▶ **To do**
Search the records for "points". Report every line where it occurs.

▶ **Supplied material**
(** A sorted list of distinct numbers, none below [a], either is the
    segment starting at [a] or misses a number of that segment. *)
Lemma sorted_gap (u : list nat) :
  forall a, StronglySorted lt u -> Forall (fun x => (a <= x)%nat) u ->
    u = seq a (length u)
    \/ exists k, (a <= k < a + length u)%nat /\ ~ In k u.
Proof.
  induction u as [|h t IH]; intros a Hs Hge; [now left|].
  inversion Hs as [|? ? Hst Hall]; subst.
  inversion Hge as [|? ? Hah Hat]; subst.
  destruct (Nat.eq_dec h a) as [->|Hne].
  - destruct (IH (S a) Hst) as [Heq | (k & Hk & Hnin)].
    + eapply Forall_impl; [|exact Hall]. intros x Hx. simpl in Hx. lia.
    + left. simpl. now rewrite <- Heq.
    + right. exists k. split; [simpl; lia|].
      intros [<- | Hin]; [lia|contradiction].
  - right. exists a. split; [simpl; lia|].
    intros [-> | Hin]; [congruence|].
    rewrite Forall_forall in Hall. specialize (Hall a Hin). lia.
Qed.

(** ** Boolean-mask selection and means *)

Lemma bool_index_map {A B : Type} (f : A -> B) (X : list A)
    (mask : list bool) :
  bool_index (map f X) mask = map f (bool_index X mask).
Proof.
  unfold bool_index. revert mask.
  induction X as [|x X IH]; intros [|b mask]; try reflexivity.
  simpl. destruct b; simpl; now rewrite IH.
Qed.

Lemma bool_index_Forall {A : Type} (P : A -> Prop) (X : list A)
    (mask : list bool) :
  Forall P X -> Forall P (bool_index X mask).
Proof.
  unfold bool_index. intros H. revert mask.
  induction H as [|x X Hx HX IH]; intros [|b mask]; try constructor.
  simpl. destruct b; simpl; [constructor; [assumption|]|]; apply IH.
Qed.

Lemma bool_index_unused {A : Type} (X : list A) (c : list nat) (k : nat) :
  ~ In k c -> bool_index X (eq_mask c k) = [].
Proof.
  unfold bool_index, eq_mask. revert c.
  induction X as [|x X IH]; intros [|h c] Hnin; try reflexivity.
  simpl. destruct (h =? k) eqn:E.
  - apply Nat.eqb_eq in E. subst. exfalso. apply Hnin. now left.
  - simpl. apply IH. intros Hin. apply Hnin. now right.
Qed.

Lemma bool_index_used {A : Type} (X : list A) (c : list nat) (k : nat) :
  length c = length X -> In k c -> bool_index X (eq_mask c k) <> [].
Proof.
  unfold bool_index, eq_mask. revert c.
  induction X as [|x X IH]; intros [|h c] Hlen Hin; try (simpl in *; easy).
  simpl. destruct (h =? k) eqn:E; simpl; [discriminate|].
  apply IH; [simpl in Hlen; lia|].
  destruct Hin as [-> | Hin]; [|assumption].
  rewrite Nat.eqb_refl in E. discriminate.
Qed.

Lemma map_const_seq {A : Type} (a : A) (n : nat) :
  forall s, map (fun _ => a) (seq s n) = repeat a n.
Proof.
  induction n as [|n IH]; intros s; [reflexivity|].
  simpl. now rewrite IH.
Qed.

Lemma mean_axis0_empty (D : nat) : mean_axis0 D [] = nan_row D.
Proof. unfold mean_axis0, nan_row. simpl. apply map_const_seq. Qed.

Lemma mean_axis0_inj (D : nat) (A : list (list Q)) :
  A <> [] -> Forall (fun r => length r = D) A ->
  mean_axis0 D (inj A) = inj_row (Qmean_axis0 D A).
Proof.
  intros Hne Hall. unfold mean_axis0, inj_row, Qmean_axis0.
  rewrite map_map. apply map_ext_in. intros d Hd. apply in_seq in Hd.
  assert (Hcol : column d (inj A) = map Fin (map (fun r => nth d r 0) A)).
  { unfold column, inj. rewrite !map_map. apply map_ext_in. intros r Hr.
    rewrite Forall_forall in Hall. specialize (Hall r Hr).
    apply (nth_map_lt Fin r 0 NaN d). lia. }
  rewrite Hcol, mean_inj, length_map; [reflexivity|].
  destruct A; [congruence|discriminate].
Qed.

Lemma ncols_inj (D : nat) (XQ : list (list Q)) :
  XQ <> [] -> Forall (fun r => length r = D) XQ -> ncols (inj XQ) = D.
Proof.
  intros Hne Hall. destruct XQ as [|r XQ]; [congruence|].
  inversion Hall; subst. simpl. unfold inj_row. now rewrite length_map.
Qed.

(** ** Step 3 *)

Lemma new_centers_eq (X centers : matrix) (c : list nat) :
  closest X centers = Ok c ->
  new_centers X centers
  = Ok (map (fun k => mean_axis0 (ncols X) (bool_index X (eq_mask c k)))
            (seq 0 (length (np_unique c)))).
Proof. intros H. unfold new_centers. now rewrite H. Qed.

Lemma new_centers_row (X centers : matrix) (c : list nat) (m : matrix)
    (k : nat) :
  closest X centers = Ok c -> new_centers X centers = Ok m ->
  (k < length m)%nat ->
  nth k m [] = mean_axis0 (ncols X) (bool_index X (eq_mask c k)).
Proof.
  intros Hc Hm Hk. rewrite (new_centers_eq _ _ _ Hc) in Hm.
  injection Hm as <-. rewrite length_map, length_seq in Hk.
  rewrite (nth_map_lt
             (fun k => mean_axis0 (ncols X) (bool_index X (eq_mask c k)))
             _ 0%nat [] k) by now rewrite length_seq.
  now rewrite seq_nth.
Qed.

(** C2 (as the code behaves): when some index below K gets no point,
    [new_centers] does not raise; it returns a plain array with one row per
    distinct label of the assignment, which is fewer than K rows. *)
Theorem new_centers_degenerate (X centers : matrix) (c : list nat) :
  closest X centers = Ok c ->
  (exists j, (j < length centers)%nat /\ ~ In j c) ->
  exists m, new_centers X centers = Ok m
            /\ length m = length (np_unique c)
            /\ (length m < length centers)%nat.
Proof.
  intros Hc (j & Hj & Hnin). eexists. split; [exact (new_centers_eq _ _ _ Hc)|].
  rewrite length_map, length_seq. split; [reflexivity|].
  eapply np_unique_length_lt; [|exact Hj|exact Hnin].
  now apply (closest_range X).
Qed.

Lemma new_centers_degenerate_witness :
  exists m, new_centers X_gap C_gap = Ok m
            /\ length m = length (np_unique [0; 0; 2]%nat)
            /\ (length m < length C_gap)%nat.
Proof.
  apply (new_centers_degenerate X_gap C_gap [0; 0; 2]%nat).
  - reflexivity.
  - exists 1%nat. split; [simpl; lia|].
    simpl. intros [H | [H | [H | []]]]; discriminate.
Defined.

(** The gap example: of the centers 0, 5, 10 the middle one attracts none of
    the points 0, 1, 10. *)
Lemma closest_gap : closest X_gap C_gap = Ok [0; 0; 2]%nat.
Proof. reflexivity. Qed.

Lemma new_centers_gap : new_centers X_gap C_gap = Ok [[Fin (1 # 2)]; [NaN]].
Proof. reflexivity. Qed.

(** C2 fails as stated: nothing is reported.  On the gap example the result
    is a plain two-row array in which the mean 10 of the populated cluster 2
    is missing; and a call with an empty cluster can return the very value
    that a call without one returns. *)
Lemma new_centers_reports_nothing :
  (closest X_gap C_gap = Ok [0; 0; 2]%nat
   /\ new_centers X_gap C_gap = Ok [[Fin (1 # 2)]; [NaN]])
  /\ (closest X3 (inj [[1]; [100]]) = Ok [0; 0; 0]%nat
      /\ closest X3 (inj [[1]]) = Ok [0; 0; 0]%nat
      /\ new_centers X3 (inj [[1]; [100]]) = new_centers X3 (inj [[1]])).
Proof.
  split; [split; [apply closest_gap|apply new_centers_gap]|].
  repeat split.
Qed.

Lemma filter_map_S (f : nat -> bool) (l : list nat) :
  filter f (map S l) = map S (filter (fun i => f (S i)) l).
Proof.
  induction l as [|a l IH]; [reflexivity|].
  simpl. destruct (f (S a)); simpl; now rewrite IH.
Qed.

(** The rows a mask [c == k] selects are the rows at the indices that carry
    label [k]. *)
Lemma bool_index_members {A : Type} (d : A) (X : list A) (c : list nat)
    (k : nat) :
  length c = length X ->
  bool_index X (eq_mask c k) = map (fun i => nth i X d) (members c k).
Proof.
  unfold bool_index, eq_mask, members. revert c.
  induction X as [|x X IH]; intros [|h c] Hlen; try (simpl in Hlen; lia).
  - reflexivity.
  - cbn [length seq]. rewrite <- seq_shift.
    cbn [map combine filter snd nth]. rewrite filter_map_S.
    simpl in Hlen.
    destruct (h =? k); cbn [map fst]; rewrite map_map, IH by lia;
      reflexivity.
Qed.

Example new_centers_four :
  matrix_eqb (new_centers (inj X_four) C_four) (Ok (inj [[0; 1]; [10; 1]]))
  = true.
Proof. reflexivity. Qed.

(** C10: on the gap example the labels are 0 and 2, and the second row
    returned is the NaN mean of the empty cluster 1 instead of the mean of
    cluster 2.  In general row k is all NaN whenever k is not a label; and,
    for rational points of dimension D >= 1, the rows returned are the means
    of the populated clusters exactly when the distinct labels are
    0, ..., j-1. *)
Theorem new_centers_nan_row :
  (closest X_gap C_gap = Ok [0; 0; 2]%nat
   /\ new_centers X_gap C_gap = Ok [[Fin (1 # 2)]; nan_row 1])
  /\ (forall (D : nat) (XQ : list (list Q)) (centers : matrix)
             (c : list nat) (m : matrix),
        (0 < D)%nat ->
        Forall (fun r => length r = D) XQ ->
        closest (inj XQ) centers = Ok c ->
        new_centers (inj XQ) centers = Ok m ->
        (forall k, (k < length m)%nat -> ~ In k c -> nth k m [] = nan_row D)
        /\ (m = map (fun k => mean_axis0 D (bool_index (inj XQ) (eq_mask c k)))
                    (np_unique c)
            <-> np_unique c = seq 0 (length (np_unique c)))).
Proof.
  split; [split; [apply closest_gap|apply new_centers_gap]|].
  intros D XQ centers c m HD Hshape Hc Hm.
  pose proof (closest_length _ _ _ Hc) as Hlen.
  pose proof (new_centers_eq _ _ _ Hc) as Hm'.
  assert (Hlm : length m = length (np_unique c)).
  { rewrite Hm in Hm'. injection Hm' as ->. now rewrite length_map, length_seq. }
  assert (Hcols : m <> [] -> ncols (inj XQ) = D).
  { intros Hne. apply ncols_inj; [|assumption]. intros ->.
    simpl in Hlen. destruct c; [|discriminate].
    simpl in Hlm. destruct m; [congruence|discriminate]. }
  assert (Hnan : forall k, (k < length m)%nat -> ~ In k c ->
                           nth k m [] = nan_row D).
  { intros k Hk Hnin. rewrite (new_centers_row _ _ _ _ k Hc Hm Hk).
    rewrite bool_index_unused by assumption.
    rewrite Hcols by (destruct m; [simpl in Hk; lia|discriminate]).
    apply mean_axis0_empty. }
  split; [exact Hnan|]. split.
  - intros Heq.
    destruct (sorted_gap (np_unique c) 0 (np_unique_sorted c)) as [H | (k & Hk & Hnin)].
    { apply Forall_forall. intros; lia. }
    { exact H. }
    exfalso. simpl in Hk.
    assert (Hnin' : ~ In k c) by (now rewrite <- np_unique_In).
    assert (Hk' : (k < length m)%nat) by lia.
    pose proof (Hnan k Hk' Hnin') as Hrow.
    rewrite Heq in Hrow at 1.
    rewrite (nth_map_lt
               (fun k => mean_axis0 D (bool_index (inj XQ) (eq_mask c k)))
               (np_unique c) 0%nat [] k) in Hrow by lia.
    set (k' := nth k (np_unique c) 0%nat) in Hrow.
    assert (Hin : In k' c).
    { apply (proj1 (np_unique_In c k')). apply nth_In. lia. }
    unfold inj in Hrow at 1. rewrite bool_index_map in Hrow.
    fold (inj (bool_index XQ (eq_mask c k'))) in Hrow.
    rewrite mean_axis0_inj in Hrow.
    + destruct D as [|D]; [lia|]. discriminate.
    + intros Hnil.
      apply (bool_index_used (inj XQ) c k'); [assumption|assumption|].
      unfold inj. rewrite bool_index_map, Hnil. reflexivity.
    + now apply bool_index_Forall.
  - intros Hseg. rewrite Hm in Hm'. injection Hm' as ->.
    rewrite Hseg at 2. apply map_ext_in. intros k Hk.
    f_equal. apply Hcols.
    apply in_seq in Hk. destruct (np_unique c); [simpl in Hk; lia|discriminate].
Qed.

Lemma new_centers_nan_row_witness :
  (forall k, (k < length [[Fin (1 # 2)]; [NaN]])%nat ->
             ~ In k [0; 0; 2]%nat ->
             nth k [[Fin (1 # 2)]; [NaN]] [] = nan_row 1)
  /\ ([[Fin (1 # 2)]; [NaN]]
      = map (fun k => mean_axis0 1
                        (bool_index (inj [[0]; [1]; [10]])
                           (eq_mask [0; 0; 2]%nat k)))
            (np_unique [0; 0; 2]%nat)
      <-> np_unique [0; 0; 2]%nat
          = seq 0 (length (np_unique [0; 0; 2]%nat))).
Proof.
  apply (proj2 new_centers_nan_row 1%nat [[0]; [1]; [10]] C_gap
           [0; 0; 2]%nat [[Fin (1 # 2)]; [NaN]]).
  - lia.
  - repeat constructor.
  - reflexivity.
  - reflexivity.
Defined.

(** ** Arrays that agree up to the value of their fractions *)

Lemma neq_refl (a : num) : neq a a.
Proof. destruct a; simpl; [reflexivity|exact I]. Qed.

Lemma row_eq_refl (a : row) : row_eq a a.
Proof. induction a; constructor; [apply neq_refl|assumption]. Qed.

▶ **Response to the task**
    the points 0, 1, 10. *)
    for rational points of dimension D >= 1, the rows returned are the means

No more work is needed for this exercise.